[Problem statement]:
Copy the entries character for character.
##### Excerpted data
Lemma norm_sqr v : norm v * norm v = dot v v.
Proof. apply sqrt_sqrt, dot_self_nonneg. Qed.

Lemma norm_of_dot v (n : R) : 0 <= n -> dot v v = n * n -> norm v = n.
Proof.
  intros Hn Hd. unfold norm. rewrite Hd. now apply sqrt_square.
Qed.

Lemma unit_dot v : norm v = 1 -> dot v v = 1.
Proof. intros Hn. rewrite <- norm_sqr, Hn. ring. Qed.

Lemma dot_unit v : dot v v = 1 -> norm v = 1.
Proof. intros Hd. apply norm_of_dot; [lra | rewrite Hd; ring]. Qed.

Lemma norm_zero_dot v : norm v = 0 -> dot v v = 0.
Proof. intros Hn. rewrite <- norm_sqr, Hn. ring. Qed.

Lemma dot_zero_vec v : dot v v = 0 -> v = zero.
Proof.
  unfold dot. intros Hd. apply vec3_eq; simpl; nra.
Qed.

Lemma norm_zero_iff v : norm v = 0 <-> v = zero.
Proof.
  split.
  - intros Hn. apply dot_zero_vec, norm_zero_dot, Hn.
  - intros ->. apply norm_of_dot; [lra | unfold dot; simpl; ring].
Qed.

(** Lagrange's identity. *)
Lemma cross_sqr u v :
  dot (cross u v) (cross u v) = dot u u * dot v v - dot u v * dot u v.
Proof. unfold dot, cross; simpl. ring. Qed.

Lemma dot_scale_l (c : R) u v : dot (scale c u) v = c * dot u v.
Proof. unfold dot, scale; simpl. ring. Qed.

Lemma mat_vec_scale (M : mat3) (c : R) v :
  mat_vec M (scale c v) = scale c (mat_vec M v).
Proof. apply vec3_eq; unfold mat_vec, scale, dot; simpl; ring. Qed.

End VectorFacts.

(** ** The framework's rotation *)

Section RotationFacts.

Implicit Types u v k axis : vec3.

Lemma normalize_cases v :
  (norm v = 0 /\ normalize v = zero) \/
  (0 < norm v /\ dot (normalize v) (normalize v) = 1).
Proof.
  unfold normalize. destruct (Rlt_dec 0 (norm v)) as [Hpos | Hnpos].
  - right. split; [exact Hpos|].
    pose proof (norm_sqr v) as Hs.
    unfold dot, scale in *; simpl.
    set (n := norm v) in *.
    assert (Hn : n <> 0) by lra.
    transitivity ((cx v * cx v + cy v * cy v + cz v * cz v) / (n * n)).
    + field. exact Hn.
    + rewrite <- Hs. field. exact Hn.
  - left. split; [|reflexivity]. pose proof (norm_nonneg v). lra.
Qed.

Lemma normalize_unit v : norm v = 1 -> normalize v = v.
Proof.
  intros Hn. unfold normalize. rewrite Hn.
  destruct (Rlt_dec 0 1) as [_ | Hbad]; [|lra].
  apply vec3_eq; simpl; field.
Qed.

(** Rodrigues' formula, read off the rotation matrix. *)
Lemma rotate_rodrigues (t : R) axis v :
  let k := normalize axis in
  rotate_about_origin t axis v =
  add (add (scale (cos t) v) (scale (sin t) (cross k v)))
      (scale ((1 - cos t) * dot k v) k).
Proof.
  intros k. unfold rotate_about_origin, rotation_matrix. fold k.
  apply vec3_eq; unfold mat_vec, add, scale, cross, dot; simpl; ring.
Qed.

Lemma rotate_scale (t c : R) axis v :
  rotate_about_origin t axis (scale c v) =
  scale c (rotate_about_origin t axis v).
Proof. apply mat_vec_scale. Qed.
Lemma append_split_at (c : ascii) (s1 s2 t1 t2 : string) :
  contains c s1 = false -> contains c s2 = false ->
  s1 ++ String c t1 = s2 ++ String c t2 -> s1 = s2 /\ t1 = t2.
Proof.
  revert s2. induction s1 as [|a s1 IH]; intros [|b s2]; cbn [contains].
  - intros _ _ H. change (String c t1 = String c t2) in H.
    split; [reflexivity | congruence].
  - intros _ Hb H. change (String c t1 = String b (s2 ++ String c t2)) in H.
    injection H as -> _. rewrite Ascii.eqb_refl in Hb. discriminate Hb.
  - intros Ha _ H. change (String a (s1 ++ String c t1) = String c t2) in H.
    injection H as -> _. rewrite Ascii.eqb_refl in Ha. discriminate Ha.
  - intros Ha Hb H.
    change (String a (s1 ++ String c t1) = String b (s2 ++ String c t2)) in H.
    injection H as -> H.
    apply orb_false_elim in Ha as [_ Ha]. apply orb_false_elim in Hb as [_ Hb].
    destruct (IH s2 Ha Hb H) as [-> ->]. split; reflexivity.
Qed.

Lemma string_of_uint_digits (c : ascii) (d : Decimal.uint) :
  (N_of_ascii c <? 48)%N || (57 <? N_of_ascii c)%N = true ->
  contains c (NilEmpty.string_of_uint d) = false.
Proof.
  intros Hc. induction d as [|d IH|d IH|d IH|d IH|d IH|d IH|d IH|d IH|d IH|d IH];
    cbn [NilEmpty.string_of_uint contains]; [reflexivity | .. ];
    rewrite IH, orb_false_r; apply Ascii.eqb_neq; intros ->;
    vm_compute in Hc; discriminate Hc.
Qed.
##########
[Output for this task]:
Lemma norm_sqr v : norm v * norm v = dot v v.
Proof. apply sqrt_sqrt, dot_self_nonneg. Qed.

Lemma norm_of_dot v (n : R) : 0 <= n -> dot v v = n * n -> norm v = n.
Proof.
  intros Hn Hd. unfold norm. rewrite Hd. now apply sqrt_square.
Qed.

Lemma unit_dot v : norm v = 1 -> dot v v = 1.
Proof. intros Hn. rewrite <- norm_sqr, Hn. ring. Qed.

Lemma dot_unit v : dot v v = 1 -> norm v = 1.
Proof. intros Hd. apply norm_of_dot; [lra | rewrite Hd; ring]. Qed.

Lemma norm_zero_dot v : norm v = 0 -> dot v v = 0.
Proof. intros Hn. rewrite <- norm_sqr, Hn. ring. Qed.

Lemma dot_zero_vec v : dot v v = 0 -> v = zero.
Proof.
  unfold dot. intros Hd. apply vec3_eq; simpl; nra.
Qed.

Lemma norm_zero_iff v : norm v = 0 <-> v = zero.
Proof.
  split.
  - intros Hn. apply dot_zero_vec, norm_zero_dot, Hn.
  - intros ->. apply norm_of_dot; [lra | unfold dot; simpl; ring].
Qed.

(** Lagrange's identity. *)
Lemma cross_sqr u v :
  dot (cross u v) (cross u v) = dot u u * dot v v - dot u v * dot u v.
Proof. unfold dot, cross; simpl. ring. Qed.

Lemma dot_scale_l (c : R) u v : dot (scale c u) v = c * dot u v.
Proof. unfold dot, scale; simpl. ring. Qed.

Lemma mat_vec_scale (M : mat3) (c : R) v :
  mat_vec M (scale c v) = scale c (mat_vec M v).
Proof. apply vec3_eq; unfold mat_vec, scale, dot; simpl; ring. Qed.

End VectorFacts.

(** ** The framework's rotation *)

Section RotationFacts.

Implicit Types u v k axis : vec3.

Lemma normalize_cases v :
  (norm v = 0 /\ normalize v = zero) \/
  (0 < norm v /\ dot (normalize v) (normalize v) = 1).
Proof.
  unfold normalize. destruct (Rlt_dec 0 (norm v)) as [Hpos | Hnpos].
  - right. split; [exact Hpos|].
    pose proof (norm_sqr v) as Hs.
    unfold dot, scale in *; simpl.
    set (n := norm v) in *.
    assert (Hn : n <> 0) by lra.
    transitivity ((cx v * cx v + cy v * cy v + cz v * cz v) / (n * n)).
    + field. exact Hn.
    + rewrite <- Hs. field. exact Hn.
  - left. split; [|reflexivity]. pose proof (norm_nonneg v). lra.
Qed.

Lemma normalize_unit v : norm v = 1 -> normalize v = v.
Proof.
  intros Hn. unfold normalize. rewrite Hn.
  destruct (Rlt_dec 0 1) as [_ | Hbad]; [|lra].
  apply vec3_eq; simpl; field.
Qed.

(** Rodrigues' formula, read off the rotation matrix. *)
Lemma rotate_rodrigues (t : R) axis v :
  let k := normalize axis in
  rotate_about_origin t axis v =
  add (add (scale (cos t) v) (scale (sin t) (cross k v)))
      (scale ((1 - cos t) * dot k v) k).
Proof.
  intros k. unfold rotate_about_origin, rotation_matrix. fold k.
  apply vec3_eq; unfold mat_vec, add, scale, cross, dot; simpl; ring.
Qed.

Lemma rotate_scale (t c : R) axis v :
  rotate_about_origin t axis (scale c v) =
  scale c (rotate_about_origin t axis v).
Proof. apply mat_vec_scale. Qed.
Lemma append_split_at (c : ascii) (s1 s2 t1 t2 : string) :
  contains c s1 = false -> contains c s2 = false ->
  s1 ++ String c t1 = s2 ++ String c t2 -> s1 = s2 /\ t1 = t2.
Proof.
  revert s2. induction s1 as [|a s1 IH]; intros [|b s2]; cbn [contains].
  - intros _ _ H. change (String c t1 = String c t2) in H.
    split; [reflexivity | congruence].
  - intros _ Hb H. change (String c t1 = String b (s2 ++ String c t2)) in H.
    injection H as -> _. rewrite Ascii.eqb_refl in Hb. discriminate Hb.
  - intros Ha _ H. change (String a (s1 ++ String c t1) = String c t2) in H.
    injection H as -> _. rewrite Ascii.eqb_refl in Ha. discriminate Ha.
  - intros Ha Hb H.
    change (String a (s1 ++ String c t1) = String b (s2 ++ String c t2)) in H.
    injection H as -> H.
    apply orb_false_elim in Ha as [_ Ha]. apply orb_false_elim in Hb as [_ Hb].
    destruct (IH s2 Ha Hb H) as [-> ->]. split; reflexivity.
Qed.

Lemma string_of_uint_digits (c : ascii) (d : Decimal.uint) :
  (N_of_ascii c <? 48)%N || (57 <? N_of_ascii c)%N = true ->
  contains c (NilEmpty.string_of_uint d) = false.
Proof.
  intros Hc. induction d as [|d IH|d IH|d IH|d IH|d IH|d IH|d IH|d IH|d IH|d IH];
    cbn [NilEmpty.string_of_uint contains]; [reflexivity | .. ];
    rewrite IH, orb_false_r; apply Ascii.eqb_neq; intros ->;
    vm_compute in Hc; discriminate Hc.
Qed.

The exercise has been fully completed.